Aspen Cr. Estates, Inc. v Kennedy
2006 NY Slip Op 06541 [32 AD3d 870]
September 19, 2006
Appellate Division, Second Department
Published by New York State Law Reporting Bureau pursuant to Judiciary Law § 431.
As corrected through Wednesday, November 08, 2006


Aspen Creek Estates, Inc., Respondent,
v
John Kennedy et al., Appellants.

[*1]

In an action, inter alia, for ejectment, the defendants appeal, as limited by their brief, from so much of an order of the Supreme Court, Suffolk County (Burke, J.), dated February 1, 2005, as denied that branch of their motion which was for summary judgment on their counterclaim for a judgment declaring that they occupy the subject premises under a valid year-to-year periodic tenancy.

Ordered that the order is affirmed insofar as appealed from, with costs.

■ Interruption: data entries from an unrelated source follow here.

Lemma permuted_adjacency : built_adjacency es = built_adjacency es'.
Proof.
  destruct (compile_edges_ok _ _ _ _ _ _ _ (cp_edges _ _ _ _ _ C)) as (_&Hs&Hno&_).
  destruct (compile_edges_ok _ _ _ _ _ _ _ (cp_edges _ _ _ _ _ C')) as (_&Hs'&Hno'&_).
  assert (Ht : ∀ x, targets_of (ns_nodes ns) (f_edges spec) x ≡ₚ targets_of (ns_nodes ns') (f_edges spec') x).
  { intros x. unfold targets_of. rewrite permuted_nodes. by rewrite same_edges. }
  apply map_eq. intros x. unfold built_adjacency. rewrite !lookup_fmap.
  specialize (Hs x). specialize (Hs' x). specialize (Hno x). specialize (Hno' x). specialize (Ht x). simpl in *.
  unfold succs in Hs, Hs'. rewrite lookup_empty in *. simpl in *.
  destruct (eg_adjacency es !! x) as [l|] eqn:E, (eg_adjacency es' !! x) as [l'|] eqn:E'; simpl in *.
  - subst l l'. f_equal. by apply sort_strings_perm.
  - destruct (proj1 Hno' eq_refl) as [_ E0]. rewrite E0 in Ht. apply Permutation_nil_r in Ht.
    discriminate (proj2 Hno (conj eq_refl Ht)).
  - destruct (proj1 Hno eq_refl) as [_ E0]. rewrite E0 in Ht. symmetry in Ht. apply Permutation_nil_r in Ht.
    discriminate (proj2 Hno' (conj eq_refl Ht)).
  - done.
Qed.

Lemma permuted_plan : plan = plan'.
Proof.
  assert (Hc : pl_components plan = pl_components plan').
  { pose proof (cp_components _ _ _ _ _ C) as H. rewrite permuted_nodes, permuted_adjacency, (cp_components _ _ _ _ _ C') in H. by injection H. }
  assert (Ht : plan_timeout spec = plan_timeout spec') by (unfold plan_timeout; by rewrite same_policies).
  assert (Hi : input_schema spec = input_schema spec') by (unfold input_schema; by rewrite same_schema).
  assert (Hm : max_parallel spec = max_parallel spec') by (unfold max_parallel; by rewrite same_policies).
  assert (Hn : sort_by by_id (ns_planNodes ns) = sort_by by_id (ns_planNodes ns')).
  { apply (sorted_perm_eq by_id).
    - pose proof (po_sorted _ (compiled_ok _ _ _ _ _ C)) as Hs. by rewrite (cp_plan _ _ _ _ _ C) in Hs.
    - apply sort_by_sorted. apply _.
    - rewrite !(sort_by_perm by_id). destruct (compiled_nodes _ _ _ _ _ C) as (_&_&->&_).
      destruct (compiled_nodes _ _ _ _ _ C') as (_&_&->&_). by rewrite Ht, same_nodes. }
  assert (He : sort_by by_edge (eg_edges es) = sort_by by_edge (eg_edges es')).
  { apply (sorted_unique by_edge); try (apply sort_by_sorted; apply _).
    - intros x y _ _. apply by_edge_eq.
    - rewrite !(sort_by_perm by_edge). destruct (compile_edges_ok _ _ _ _ _ _ _ (cp_edges _ _ _ _ _ C)) as (->&_).
      destruct (compile_edges_ok _ _ _ _ _ _ _ (cp_edges _ _ _ _ _ C')) as (->&_). simpl. by rewrite same_edges. }
  rewrite (cp_plan _ _ _ _ _ C), (cp_plan _ _ _ _ _ C'), Ht, Hi, Hm, Hn, He, Hc. done.
Qed.
End Permuted.

(** ** Compilation returns *)

(** The nested induction principle. *)
Section ExprInd.
Context (P : Expr → Prop).
Context (HIdent : ∀ n, P (EIdent n)) (HSelect : ∀ e f t, P e → P (ESelect e f t)) (HConst : ∀ c, P (EConst c)) (HOther : P EOther).
Context (HCall : ∀ f t l, (∀ e, t = Some e → P e) → Forall P l → P (ECall f t l)).

Fixpoint expr_ind' (e : Expr) : P e :=
  match e with
  | EIdent n => HIdent n
  | ESelect e f t => HSelect e f t (expr_ind' e)
  | EConst c => HConst c
  | EOther => HOther
  | ECall f t l =>
      HCall f t l
        (match t return ∀ e, t = Some e → P e with
         | Some x => λ e E, eq_ind x P (expr_ind' x) e (f_equal (default x) E)
         | None => λ e E, False_ind _ (eq_ind None (λ o, if o is Some _ then False else True) I _ E)
         end)
        ((fix go l := match l return Forall P l with
           | [] => Forall_nil_2 _ | x :: l => Forall_cons_2 _ _ _ (expr_ind' x) (go l) end) l)
  end.
End ExprInd.

Section Total.
Hypothesis contracts_end : ∀ raw s, ActionContract.Compile raw = inr s → references_end s.

Lemma input_schema_ends spec : references_end (input_schema spec).1.2.
Proof.
  unfold input_schema. destruct (ActionContract.Compile _) as [e|s] eqn:E; [|by eapply contracts_end].
  simpl. destruct (ActionContract.Compile open_object_schema) as [e'|s] eqn:E'; [|by eapply contracts_end].
  intros i Hi. simpl in Hi. assert (∃ o, (@nil schemaObject) !! i = Some o) as [o Ho] by (inversion Hi as [? ? (o&Ho&_)|? ? ? (o&Ho&_)]; eauto).
  by rewrite lookup_nil in Ho.
Qed.

Lemma outputSchema_ends c s : outputSchema c = Some s → references_end s.
Proof. unfold outputSchema. intros H. repeat case_match; simplify_eq. by eapply contracts_end. Qed.

Section Input.
Context (ci : Schema).
Hypothesis ci_ends : references_end ci.

Lemma path_type_total root parts node contracts : ∃ r, path_type root parts node ci contracts = Some r.
Proof.
  unfold path_type. cbv zeta.
  assert (Hres : ∀ s l, references_end s → ∃ r, (r ← ResolveDot s l; Some (rs_type r, rs_exists r, rs_dynamic r)) = Some r).
  { intros s l Hs. destruct (ResolveDot_total s Hs l) as [r ->]. simpl. eauto. }
  assert (Hout : ∀ (o : option ActionContract) s, (c ← o; outputSchema c) = Some s → references_end s).
  { intros o s Hs. apply bind_Some in Hs as (c&_&Hs). by eapply outputSchema_ends. }
  destruct (String.eqb root "input"); [by apply Hres|].
  destruct (String.eqb root "result"); [destruct (_ ≫= _) as [s|] eqn:Es; [by eapply Hres, Hout|eauto]|].
  destruct (String.eqb root "nodes"); [|eauto]. destruct parts as [|n parts]; [eauto|].
  destruct (_ ≫= _) as [s|] eqn:Es; [by eapply Hres, Hout|eauto].
Qed.

Lemma inferCELType_total node contracts : ∀ e, ∃ r, inferCELType e node ci contracts = Some r.
Proof.
  induction e as [n|e f t IH|c| |f t l Ht Hl] using expr_ind'; simpl.
  - apply path_type_total.
  - destruct (celSelectPath e) as [[root parts]|]; simpl; [apply path_type_total|eauto].
  - destruct (constant_type c); eauto.
  - eauto.
  - case_decide.
    + match goal with |- ∃ r, (?loop l false ≫= _) = _ => enough (∀ d, ∃ r, loop l d = Some r) as Hloop end.
      { destruct (Hloop false) as [r ->]. simpl. eauto. }
      induction Hl as [|x l [[[? e] ?] Hx] _ IHl]; intros d.
      * destruct t as [t|]; [|eauto]. destruct (Ht t eq_refl) as [[[? ?] ?] ->]. simpl. eauto.
      * rewrite Hx. simpl. destruct e; simpl; eauto.
    + destruct (String.eqb f "_?_:_"); [|eauto].
      destruct Hl as [|? l _ Hl]; [eauto|]. destruct Hl as [|? l Ha Hl]; [eauto|]. destruct Hl as [|? l Hb Hl]; [eauto|].
      destruct Hl; [|eauto]. destruct Ha as [[[? ?] ?] ->]. simpl. destruct Hb as [[[? ?] ?] ->]. simpl. eauto.
Qed.

Lemma mappingSource_total path from dest nodes adjacency contracts : ∃ r, mappingSource path from dest nodes adjacency ci contracts = Some r.
Proof.
  unfold mappingSource. cbv zeta. destruct (_ || negb _); [eauto|]. destruct (_ || _).
  { match goal with |- context [ResolveDot ci ?l] => destruct (ResolveDot_total ci ci_ends l) as [r ->] end. simpl. eauto. }
  destruct (split_on _ _) as [|a [|b l]]; [eauto|eauto|]. destruct (String.eqb a ""); [eauto|]. destruct (nodes !! a); [|eauto].
  destruct (reaches_spec adjacency a dest) as (before_&->&_). simpl. destruct (negb before_); [eauto|]. destruct (String.eqb _ ""); [eauto|].
  destruct (ActionContract.Compile _) as [e|s] eqn:E; [eauto|].
  match goal with |- context [ResolveDot s ?l] => destruct (ResolveDot_total s (contracts_end _ _ E) l) as [r ->] end. simpl. eauto.
Qed.

Lemma validateItems_total node nodes adjacency contracts path cs : references_end cs → ∀ items i st,
  ∃ r, validateItems node nodes adjacency ci contracts path cs i items st = Some r.
Proof.
  intros Hcs. induction items as [|item items IH]; intros i [projected ds]; cbn [validateItems]; [eauto|].
  enough (∃ r, validateMapping node nodes adjacency ci contracts path cs i item (projected, ds) = Some r) as [r ->] by (simpl; eauto).
  unfold validateMapping. destruct item as [| | | | |mapping]; try eauto. cbv zeta.
  match goal with |- context [mappingSource ?p ?f ?d ?n ?a ci ?c] => destruct (mappingSource_total p f d n a c) as [[[source usable] ds'] ->] end.
  simpl. destruct (negb _); [eauto|].
  match goal with |- context [ResolvePointer cs ?p] => destruct (ResolvePointer_total cs Hcs p) as [r ->] end. simpl. eauto.
Qed.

For more than 23 years, the defendants have occupied a parcel of farm land in Suffolk County. In 1981 the defendants entered into a one-year written lease, effective March 1, 1981, with the original owner. However, "[a]fter a few years" they entered into an oral agreement and the defendants tendered yearly rent to the original owner each spring. On January 1, 1988 the land was deeded to the original owner's daughter and son-in-law, who did not interrupt the defendants' possession of the premises or insist on receiving the annual rent payments. The defendants continued to occupy the land and submit the rent payments to the original owner up to the year 2002. In late 2002 or early 2003, following the original owner's death, the son-in-law told the defendants that he was selling the property and that the defendants no longer had a right to occupy the land. The defendants offered to pay the 2003 annual rent to the son-in-law but he refused to accept it. The property was sold to the plaintiff while the defendants continued to occupy the land. [*2]

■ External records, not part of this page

(** The references of a bound action are pinned. *)
Lemma bind_references_ok action c c' b : bind_references workspaces s namespace action c = inr (c', b) →
  pinned b ∧ ∃ names, secretReferenceNames c' = inr names ∧ Forall (λ name, pins "SecretRef" name b) names.
Proof.
  unfold bind_references. intros H.
  destruct (if String.eqb action "github.workspace.checkout" then bind_checkout s namespace c else inr (c, ∅)) as [d|[c1 b1]] eqn:E1; [done|].
  assert (Hb1 : pinned b1).
  { destruct (String.eqb action "github.workspace.checkout"); [|injection E1 as _ <-; apply map_Forall_empty].
    unfold bind_checkout in E1. destruct (String.eqb (get_string "repositoryRef" c) ""); [done|].
    destruct (bindResource s namespace "Repository" _ ∅) as [e|[d b2]] eqn:E2; [done|].
    apply bindResource_ok in E2 as (_&Hb2&_); [|by right; left|apply map_Forall_empty].
    destruct (DecodeRepository d) as [e|[m spec]]; [done|]. destruct (String.eqb (rp_authSecretRef _) ""); [by injection E1 as _ <-|].
    destruct (bindSecret s namespace _ b2) as [e|b3] eqn:E3; [done|]. apply bindSecret_ok in E3 as (_&Hb3&_); [|done].
    destruct (bindSecretConfig _ _ _); [done|]. by injection E1 as _ <-. }
  destruct (secretReferenceNames c1) as [e|names] eqn:En; [done|]. destruct (bindSecrets s namespace names b1) as [e|b2] eqn:E2; [done|].
  injection H as <- <-. apply bindSecrets_ok in E2 as (Hb2&Hf&_); [|done]. split; [done|]. exists names.
  destruct (has_prefix action "github.workspace."); [rewrite secretRefs_kept by done|]; done.
Qed.
Lemma bind_agent_ok c c' b : bind_agent s namespace c = inr (c', b) →
  c' = c ∧ pinned b ∧ ∃ document spec, lookup s "AgentProfile" namespace (get_string "profile" c) = inr document ∧
    doc_spec document = SpecAgentProfile spec ∧ pins "AgentProfile" (get_string "profile" c) b ∧
    Forall (λ r, pins "SecretRef" (splitSecretBinding r).2 b) (a_secretRefs spec).
Proof.
  unfold bind_agent. intros H. destruct (String.eqb (get_string "profile" c) ""); [done|].
  destruct (bindResource s namespace "AgentProfile" _ ∅) as [e|[d b1]] eqn:E1; [done|].
  apply bindResource_ok in E1 as (Hd&Hb1&Hp&_); [|by left|apply map_Forall_empty].
  destruct (DecodeAgentProfile d) as [e|[m spec]] eqn:Ed; [done|].
  destruct (bindSecrets s namespace _ b1) as [e|b2] eqn:E2; [done|]. injection H as <- <-.
  apply bindSecrets_ok in E2 as (Hb2&Hf&Hm); [|done]. split_and!; [done|done|]. exists d, spec.
  assert (doc_spec d = SpecAgentProfile spec) as Hspec.
  { unfold DecodeAgentProfile in Ed. destruct (lookup_document _ _ _ Hd) as [_ Hw]. unfold well_formed in Hw. rewrite Hw in Ed.
    cbn [mbind res_bind] in Ed. unfold ok in Ed. destruct (doc_spec d); try discriminate Ed. by injection Ed as _ ->. }
  split_and!; [done|done|apply Hm; [by left|done]|]. cbn [snd] in Hf. by rewrite Forall_fmap in Hf.
Qed.
End Binding.

(** ** Resolution from a binding *)

Section Resolution.
Context {cal : Calendar} {host : Host} (s : Db) (Hs : filed s) (namespace : string) (Hns : namespace ≠ "").

Definition listed (b : bindings) : list ResourceBinding := sort_by (onc binding_key str_cmp) (snd <$> map_to_list b).

Lemma bound_resource_kind kind name rb : bound_resource kind namespace name rb = true →
  rb_kind rb = kind ∧ rb_name rb = name.
Proof. unfold bound_resource. rewrite !andb_true_iff, !String.eqb_eq. tauto. Qed.
Lemma find_listed kind name b document : pinned s namespace b → lookup s kind namespace name = inr document →
  b !! binding_path kind namespace name = Some (resource_binding kind document) →
  List.find (bound_resource kind namespace name) (listed b) = Some (resource_binding kind document).
Proof.
  intros Hb Hd Hl. destruct (lookup_document s Hs namespace Hns _ _ _ Hd) as [Hkey _]. injection Hkey as _ Ens Ename.
  destruct (List.find _ (listed b)) as [rb|] eqn:E.
  - apply List.find_some in E as [Hin Hm]. apply bound_resource_kind in Hm as [<- <-].
    apply list_elem_of_In in Hin. unfold listed in Hin. rewrite elem_of_sort_by in Hin by apply _.
    apply list_elem_of_fmap in Hin as ([k rb']&->&Hin). cbn [snd] in *. apply elem_of_map_to_list in Hin.
    destruct (Hb _ _ Hin) as (_&_&_&d'&Hd'&E). congruence.
  - exfalso. assert (Hin : resource_binding kind document ∈ listed b).
    { unfold listed. rewrite elem_of_sort_by by apply _. apply list_elem_of_fmap.
      exists (binding_path kind namespace name, resource_binding kind document). split; [done|]. by apply elem_of_map_to_list. }
    apply list_elem_of_In in Hin. pose proof (List.find_none _ _ E _ Hin) as Hf. unfold bound_resource in Hf. cbn in Hf.
    by rewrite Ens, Ename, !String.eqb_refl, orb_true_r in Hf.
Qed.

The plaintiff commenced the instant action, inter alia, to remove the defendants from the property. The Supreme Court denied that branch of the defendants' motion which was for summary judgment on their counterclaim for a judgment declaring that they occupied the land under a valid year-to-year tenancy which was not terminated by proper notice. We affirm.

In support of their motion, the defendants failed to establish their prima facie entitlement to judgment as a matter of law on their counterclaim for a judgment declaring that they occupied the land under a valid year-to-year tenancy which was not terminated by proper notice. Initially, the defendants met their burden of establishing that a year-to-year tenancy was created. The affidavits and photocopies of annual rent checks submitted by the defendants demonstrated the intent of the defendants and the original owner to create an implied periodic tenancy, rather than a tenancy-at-will (see 28 Mott St. Co. v Summit Import Corp., 34 AD2d 144, 146 [1970], affd 28 NY2d 508 [1971]). However, the defendants failed to establish, as a matter of law, that they did not receive proper notice of the termination of their tenancy (cf. City of Buffalo Urban Renewal Agency v Lane Bryant Queens, 90 AD2d 976, 977 [1982], affd 59 NY2d 825 [1983]; 28 Mott St. Co. v Summit Import Corp., 64 Misc 2d 860, 863 [1970]; Boland v Beebe, 186 Misc 616, 618 [1946]; 12 Warren's Weed, New York Real Property Summary Proceedings § 129.94 [1] [5th ed]).

Under such circumstances, the Supreme County properly denied that branch of the defendants' motion which was for summary judgment on the counterclaim for a judgment declaring that they occupy the subject premises under a valid year-to-year periodic tenancy. Luciano, J.P., Rivera, Lifson and Covello, JJ., concur.